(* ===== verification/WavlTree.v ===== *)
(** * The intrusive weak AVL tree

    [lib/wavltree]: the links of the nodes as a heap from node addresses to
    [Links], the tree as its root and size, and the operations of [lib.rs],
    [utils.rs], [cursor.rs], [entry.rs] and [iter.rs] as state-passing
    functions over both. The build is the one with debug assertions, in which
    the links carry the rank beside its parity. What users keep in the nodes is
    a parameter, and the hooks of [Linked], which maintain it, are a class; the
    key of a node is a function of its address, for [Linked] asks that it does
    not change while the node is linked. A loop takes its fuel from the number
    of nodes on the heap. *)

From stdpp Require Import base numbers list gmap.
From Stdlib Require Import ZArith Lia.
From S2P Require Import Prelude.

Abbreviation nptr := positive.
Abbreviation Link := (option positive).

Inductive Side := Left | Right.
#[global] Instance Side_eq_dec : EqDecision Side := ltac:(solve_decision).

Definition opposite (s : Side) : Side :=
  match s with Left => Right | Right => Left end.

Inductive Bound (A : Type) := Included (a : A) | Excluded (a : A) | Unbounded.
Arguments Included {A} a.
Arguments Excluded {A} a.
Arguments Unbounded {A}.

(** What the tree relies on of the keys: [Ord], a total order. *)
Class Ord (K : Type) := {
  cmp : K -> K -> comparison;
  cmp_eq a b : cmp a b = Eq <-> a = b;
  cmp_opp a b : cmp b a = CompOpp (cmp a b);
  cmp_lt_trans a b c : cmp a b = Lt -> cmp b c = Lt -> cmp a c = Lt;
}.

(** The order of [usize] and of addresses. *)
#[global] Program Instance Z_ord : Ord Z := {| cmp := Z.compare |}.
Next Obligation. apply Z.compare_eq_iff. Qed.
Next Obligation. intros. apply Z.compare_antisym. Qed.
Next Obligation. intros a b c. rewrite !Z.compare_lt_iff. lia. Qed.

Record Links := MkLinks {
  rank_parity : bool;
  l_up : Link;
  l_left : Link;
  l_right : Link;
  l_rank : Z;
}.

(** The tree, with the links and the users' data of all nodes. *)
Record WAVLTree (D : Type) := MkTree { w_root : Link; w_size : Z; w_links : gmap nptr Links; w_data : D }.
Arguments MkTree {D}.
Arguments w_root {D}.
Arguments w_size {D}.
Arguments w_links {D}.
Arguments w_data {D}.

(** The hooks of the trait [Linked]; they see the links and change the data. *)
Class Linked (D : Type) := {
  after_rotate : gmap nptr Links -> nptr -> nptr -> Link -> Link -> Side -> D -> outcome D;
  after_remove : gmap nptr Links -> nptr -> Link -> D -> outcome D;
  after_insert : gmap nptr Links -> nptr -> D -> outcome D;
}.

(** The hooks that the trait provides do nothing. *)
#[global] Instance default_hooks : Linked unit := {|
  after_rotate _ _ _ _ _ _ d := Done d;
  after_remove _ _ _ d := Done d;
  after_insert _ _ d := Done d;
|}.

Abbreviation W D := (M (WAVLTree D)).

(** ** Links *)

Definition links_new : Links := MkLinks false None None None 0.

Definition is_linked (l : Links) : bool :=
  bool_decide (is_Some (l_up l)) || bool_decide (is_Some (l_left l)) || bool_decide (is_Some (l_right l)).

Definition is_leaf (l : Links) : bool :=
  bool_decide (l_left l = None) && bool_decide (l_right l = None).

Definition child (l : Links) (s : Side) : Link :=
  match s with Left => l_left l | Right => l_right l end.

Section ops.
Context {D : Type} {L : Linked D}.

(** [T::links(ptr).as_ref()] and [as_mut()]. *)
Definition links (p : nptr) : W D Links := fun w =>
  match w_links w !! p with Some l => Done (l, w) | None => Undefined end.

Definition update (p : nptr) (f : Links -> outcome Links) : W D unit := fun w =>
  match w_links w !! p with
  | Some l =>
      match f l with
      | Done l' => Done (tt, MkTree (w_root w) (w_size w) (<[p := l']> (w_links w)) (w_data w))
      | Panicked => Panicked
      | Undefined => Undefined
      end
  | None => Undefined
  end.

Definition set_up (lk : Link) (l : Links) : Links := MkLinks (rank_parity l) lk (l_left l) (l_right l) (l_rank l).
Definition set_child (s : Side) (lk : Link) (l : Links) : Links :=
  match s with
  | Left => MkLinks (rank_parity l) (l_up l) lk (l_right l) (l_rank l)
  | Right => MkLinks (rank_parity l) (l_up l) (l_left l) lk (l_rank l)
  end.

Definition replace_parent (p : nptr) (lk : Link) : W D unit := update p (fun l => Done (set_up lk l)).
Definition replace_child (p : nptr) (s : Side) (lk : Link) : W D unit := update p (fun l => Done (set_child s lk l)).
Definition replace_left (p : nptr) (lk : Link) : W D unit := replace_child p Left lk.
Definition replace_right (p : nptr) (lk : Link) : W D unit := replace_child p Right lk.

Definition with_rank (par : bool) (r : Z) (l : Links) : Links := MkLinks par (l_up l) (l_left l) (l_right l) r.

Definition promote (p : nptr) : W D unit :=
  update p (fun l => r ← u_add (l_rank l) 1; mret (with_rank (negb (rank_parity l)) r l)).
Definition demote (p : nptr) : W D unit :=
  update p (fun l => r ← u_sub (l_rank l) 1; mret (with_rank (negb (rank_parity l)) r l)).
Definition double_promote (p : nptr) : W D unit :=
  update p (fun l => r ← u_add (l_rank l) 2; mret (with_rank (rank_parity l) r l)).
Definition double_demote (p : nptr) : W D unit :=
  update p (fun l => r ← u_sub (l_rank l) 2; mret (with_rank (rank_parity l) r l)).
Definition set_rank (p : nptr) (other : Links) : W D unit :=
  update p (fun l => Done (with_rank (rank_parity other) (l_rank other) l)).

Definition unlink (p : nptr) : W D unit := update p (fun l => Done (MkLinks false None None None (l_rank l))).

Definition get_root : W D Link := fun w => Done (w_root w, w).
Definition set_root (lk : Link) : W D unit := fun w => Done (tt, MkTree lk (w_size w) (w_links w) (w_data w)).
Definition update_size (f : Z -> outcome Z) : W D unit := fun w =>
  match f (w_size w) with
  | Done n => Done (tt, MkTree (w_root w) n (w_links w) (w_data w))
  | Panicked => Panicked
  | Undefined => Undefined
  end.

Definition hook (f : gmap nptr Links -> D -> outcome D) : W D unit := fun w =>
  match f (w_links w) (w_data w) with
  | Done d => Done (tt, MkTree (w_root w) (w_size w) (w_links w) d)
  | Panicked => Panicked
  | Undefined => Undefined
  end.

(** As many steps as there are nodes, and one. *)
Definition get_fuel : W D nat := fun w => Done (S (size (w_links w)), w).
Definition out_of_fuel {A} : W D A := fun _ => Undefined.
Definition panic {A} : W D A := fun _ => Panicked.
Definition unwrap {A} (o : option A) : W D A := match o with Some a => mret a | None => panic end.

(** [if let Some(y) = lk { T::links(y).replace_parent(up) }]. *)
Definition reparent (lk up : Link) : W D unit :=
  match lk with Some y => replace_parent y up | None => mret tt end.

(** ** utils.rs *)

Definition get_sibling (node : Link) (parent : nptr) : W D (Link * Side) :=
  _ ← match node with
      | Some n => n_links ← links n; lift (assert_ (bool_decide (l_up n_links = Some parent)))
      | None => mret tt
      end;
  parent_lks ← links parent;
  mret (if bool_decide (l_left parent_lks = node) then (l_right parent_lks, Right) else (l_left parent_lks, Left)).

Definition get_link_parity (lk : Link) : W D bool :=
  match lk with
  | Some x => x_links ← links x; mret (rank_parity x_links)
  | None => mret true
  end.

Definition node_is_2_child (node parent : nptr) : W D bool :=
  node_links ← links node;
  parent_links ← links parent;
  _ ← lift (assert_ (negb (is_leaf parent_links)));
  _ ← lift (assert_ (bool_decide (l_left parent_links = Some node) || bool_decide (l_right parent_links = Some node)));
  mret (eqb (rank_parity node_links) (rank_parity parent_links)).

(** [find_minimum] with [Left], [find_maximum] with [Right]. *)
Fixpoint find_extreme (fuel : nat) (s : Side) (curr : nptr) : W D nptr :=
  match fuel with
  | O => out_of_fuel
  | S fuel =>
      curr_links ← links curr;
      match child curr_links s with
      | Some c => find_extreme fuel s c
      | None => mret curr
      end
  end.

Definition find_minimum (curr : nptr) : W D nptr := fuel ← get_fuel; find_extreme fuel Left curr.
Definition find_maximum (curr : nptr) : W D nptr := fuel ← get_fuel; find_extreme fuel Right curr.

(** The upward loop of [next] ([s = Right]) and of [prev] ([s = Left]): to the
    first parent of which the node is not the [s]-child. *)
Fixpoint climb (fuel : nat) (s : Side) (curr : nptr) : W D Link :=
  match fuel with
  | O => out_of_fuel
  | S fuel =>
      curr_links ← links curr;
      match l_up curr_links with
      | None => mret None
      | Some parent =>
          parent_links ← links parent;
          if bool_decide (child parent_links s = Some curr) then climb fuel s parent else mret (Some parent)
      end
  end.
========================================================================
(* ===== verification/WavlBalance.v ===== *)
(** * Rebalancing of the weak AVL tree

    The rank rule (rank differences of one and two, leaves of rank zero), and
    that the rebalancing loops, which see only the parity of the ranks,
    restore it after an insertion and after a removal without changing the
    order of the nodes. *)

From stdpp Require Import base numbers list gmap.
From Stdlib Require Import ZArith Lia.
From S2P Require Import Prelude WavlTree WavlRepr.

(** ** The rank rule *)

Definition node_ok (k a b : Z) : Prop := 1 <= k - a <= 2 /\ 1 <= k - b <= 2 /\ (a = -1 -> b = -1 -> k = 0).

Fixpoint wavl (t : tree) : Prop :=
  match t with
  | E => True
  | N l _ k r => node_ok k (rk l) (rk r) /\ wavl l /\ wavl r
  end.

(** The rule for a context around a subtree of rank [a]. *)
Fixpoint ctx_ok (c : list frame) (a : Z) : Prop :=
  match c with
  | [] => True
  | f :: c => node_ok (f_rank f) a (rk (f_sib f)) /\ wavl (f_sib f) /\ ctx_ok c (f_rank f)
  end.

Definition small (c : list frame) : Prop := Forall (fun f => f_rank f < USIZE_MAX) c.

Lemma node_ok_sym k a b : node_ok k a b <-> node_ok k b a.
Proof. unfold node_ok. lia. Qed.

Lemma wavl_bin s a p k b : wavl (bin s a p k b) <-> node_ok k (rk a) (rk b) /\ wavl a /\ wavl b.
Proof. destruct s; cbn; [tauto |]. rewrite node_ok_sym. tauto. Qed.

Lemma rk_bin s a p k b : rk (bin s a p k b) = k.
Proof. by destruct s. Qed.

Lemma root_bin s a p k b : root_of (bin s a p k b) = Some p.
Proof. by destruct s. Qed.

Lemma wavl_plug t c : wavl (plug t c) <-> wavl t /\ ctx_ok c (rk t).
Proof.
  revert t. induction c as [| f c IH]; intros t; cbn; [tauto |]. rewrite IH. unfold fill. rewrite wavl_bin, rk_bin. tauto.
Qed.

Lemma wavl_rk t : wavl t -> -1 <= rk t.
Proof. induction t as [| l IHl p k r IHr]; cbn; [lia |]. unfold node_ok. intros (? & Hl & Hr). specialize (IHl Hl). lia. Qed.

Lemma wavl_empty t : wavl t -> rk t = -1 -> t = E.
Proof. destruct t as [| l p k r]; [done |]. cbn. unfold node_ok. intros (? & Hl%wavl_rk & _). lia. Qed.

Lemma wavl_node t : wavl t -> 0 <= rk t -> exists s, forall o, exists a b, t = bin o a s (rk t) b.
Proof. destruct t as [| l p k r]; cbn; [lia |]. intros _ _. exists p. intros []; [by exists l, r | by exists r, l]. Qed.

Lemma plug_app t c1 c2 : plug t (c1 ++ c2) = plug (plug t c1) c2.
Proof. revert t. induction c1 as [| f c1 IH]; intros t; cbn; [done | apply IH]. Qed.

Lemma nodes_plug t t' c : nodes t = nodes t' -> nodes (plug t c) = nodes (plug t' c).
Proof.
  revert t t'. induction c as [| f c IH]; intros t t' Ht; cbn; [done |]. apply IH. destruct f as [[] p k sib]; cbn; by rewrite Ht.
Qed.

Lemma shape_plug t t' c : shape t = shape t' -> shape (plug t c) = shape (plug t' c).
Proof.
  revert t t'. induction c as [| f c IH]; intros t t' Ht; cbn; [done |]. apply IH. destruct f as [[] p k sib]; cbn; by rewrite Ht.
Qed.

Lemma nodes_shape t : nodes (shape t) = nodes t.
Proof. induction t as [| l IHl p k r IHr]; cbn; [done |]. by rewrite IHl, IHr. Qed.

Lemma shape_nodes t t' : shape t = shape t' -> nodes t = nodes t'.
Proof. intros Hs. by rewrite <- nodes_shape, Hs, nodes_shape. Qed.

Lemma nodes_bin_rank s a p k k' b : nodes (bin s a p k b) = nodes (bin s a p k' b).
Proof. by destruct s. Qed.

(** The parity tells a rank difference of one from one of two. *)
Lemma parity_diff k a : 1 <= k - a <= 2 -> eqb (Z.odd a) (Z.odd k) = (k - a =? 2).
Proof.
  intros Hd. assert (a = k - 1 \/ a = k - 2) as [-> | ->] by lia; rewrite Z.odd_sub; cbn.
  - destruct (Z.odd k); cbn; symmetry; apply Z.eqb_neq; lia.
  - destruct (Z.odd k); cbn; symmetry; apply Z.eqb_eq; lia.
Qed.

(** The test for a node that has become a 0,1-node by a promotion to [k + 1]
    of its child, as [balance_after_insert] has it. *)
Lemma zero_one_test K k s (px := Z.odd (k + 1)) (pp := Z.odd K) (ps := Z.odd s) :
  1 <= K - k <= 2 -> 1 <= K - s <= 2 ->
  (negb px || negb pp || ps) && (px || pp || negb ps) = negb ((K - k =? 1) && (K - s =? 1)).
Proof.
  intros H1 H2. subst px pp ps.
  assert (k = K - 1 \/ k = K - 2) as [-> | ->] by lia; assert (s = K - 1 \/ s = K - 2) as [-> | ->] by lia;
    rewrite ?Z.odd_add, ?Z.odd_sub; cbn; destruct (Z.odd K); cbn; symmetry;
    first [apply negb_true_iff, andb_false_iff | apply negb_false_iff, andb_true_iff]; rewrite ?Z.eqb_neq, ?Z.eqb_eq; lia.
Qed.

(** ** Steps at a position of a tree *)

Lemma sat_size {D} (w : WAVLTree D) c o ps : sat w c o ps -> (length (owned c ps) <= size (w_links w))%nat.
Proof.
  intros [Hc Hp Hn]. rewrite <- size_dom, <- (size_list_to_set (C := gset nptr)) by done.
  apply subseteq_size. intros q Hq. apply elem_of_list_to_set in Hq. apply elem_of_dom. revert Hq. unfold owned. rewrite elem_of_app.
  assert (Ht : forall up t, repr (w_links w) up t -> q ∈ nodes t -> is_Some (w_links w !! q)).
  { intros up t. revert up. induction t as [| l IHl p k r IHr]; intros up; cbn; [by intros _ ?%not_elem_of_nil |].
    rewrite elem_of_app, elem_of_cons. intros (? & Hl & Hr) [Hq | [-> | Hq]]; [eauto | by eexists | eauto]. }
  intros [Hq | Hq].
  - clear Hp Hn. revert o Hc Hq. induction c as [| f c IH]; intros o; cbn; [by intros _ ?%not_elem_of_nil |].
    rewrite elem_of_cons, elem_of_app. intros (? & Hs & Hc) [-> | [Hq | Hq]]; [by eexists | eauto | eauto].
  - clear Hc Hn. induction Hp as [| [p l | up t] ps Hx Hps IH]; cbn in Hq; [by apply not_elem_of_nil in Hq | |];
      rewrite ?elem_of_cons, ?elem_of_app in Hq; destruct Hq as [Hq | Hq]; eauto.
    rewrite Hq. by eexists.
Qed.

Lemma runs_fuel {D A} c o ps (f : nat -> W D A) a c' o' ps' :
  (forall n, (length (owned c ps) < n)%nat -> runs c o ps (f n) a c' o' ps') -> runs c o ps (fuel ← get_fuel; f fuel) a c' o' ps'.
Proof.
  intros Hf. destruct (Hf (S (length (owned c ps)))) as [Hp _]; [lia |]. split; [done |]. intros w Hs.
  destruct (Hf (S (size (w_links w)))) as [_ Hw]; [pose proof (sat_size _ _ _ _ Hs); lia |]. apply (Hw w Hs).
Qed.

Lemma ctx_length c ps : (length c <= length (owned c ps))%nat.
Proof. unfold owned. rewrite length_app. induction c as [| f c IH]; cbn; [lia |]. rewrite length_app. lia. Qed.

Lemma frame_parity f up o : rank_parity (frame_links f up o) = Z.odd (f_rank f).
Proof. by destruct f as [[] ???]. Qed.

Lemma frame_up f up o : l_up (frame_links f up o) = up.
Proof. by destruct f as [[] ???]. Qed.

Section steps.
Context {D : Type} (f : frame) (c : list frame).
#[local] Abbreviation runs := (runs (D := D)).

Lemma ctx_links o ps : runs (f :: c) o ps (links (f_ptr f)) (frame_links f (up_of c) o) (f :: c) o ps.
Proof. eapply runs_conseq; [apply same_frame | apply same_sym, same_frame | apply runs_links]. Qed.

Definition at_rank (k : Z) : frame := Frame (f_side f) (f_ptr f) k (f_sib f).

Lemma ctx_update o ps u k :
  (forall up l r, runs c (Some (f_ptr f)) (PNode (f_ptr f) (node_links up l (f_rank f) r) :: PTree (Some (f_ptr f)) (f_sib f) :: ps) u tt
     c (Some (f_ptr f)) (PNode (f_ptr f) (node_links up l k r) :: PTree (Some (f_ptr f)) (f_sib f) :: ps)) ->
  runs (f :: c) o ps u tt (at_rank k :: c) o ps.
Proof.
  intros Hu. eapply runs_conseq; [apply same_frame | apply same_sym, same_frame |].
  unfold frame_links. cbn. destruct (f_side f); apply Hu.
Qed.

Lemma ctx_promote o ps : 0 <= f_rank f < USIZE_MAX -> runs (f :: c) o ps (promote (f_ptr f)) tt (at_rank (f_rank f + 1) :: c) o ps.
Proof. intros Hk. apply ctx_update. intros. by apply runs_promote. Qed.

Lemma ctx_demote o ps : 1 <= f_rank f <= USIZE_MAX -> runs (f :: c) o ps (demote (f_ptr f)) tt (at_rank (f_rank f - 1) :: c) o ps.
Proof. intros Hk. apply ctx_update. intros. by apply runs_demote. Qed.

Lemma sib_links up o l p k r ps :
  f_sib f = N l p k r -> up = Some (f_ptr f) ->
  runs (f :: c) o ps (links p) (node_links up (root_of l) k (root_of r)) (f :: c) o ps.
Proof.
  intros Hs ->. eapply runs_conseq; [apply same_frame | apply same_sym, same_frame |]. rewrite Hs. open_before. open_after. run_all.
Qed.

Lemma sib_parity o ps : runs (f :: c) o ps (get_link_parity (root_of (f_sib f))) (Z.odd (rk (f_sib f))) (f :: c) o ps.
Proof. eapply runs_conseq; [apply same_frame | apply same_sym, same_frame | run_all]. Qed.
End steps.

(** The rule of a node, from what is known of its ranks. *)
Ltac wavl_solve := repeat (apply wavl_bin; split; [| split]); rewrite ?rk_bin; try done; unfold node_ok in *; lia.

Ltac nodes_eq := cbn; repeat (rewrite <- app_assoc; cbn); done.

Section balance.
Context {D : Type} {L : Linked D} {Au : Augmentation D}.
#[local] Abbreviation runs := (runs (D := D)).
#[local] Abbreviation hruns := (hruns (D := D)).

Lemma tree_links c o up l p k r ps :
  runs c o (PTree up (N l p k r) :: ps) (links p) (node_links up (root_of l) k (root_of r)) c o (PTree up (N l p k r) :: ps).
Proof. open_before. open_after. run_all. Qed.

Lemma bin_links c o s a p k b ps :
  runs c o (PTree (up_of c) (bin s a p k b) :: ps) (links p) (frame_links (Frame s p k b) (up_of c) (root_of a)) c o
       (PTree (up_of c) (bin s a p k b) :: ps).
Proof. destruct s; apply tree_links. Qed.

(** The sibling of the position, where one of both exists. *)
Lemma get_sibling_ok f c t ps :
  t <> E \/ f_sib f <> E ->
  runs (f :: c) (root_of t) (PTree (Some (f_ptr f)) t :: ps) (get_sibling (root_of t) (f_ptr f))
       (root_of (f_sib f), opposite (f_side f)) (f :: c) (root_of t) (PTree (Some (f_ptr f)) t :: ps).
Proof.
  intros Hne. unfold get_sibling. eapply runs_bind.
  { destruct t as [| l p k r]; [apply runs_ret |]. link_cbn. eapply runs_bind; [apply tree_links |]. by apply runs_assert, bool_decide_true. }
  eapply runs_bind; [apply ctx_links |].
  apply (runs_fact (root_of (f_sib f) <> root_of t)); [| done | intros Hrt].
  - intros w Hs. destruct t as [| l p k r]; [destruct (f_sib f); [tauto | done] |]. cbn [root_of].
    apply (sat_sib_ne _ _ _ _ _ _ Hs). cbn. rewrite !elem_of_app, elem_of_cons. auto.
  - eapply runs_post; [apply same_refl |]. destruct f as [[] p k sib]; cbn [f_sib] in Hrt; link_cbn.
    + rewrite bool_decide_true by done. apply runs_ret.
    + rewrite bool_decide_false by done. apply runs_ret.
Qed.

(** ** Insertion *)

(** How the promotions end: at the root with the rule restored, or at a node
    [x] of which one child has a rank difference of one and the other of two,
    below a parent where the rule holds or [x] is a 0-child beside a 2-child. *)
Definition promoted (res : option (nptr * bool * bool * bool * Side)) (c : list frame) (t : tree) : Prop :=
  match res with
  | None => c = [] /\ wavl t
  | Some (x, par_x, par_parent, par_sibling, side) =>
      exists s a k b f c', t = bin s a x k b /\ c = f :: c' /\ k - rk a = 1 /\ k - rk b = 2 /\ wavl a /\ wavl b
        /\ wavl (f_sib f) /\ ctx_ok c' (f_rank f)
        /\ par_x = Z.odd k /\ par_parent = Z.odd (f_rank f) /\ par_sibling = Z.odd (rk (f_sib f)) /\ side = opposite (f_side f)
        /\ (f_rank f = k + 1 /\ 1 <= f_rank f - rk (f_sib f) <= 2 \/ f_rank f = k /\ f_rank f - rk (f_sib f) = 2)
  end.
========================================================================
### Aim of the task
Your answer should be a single number: how many lines of the material contain "outcome".

### Result of this exercise
6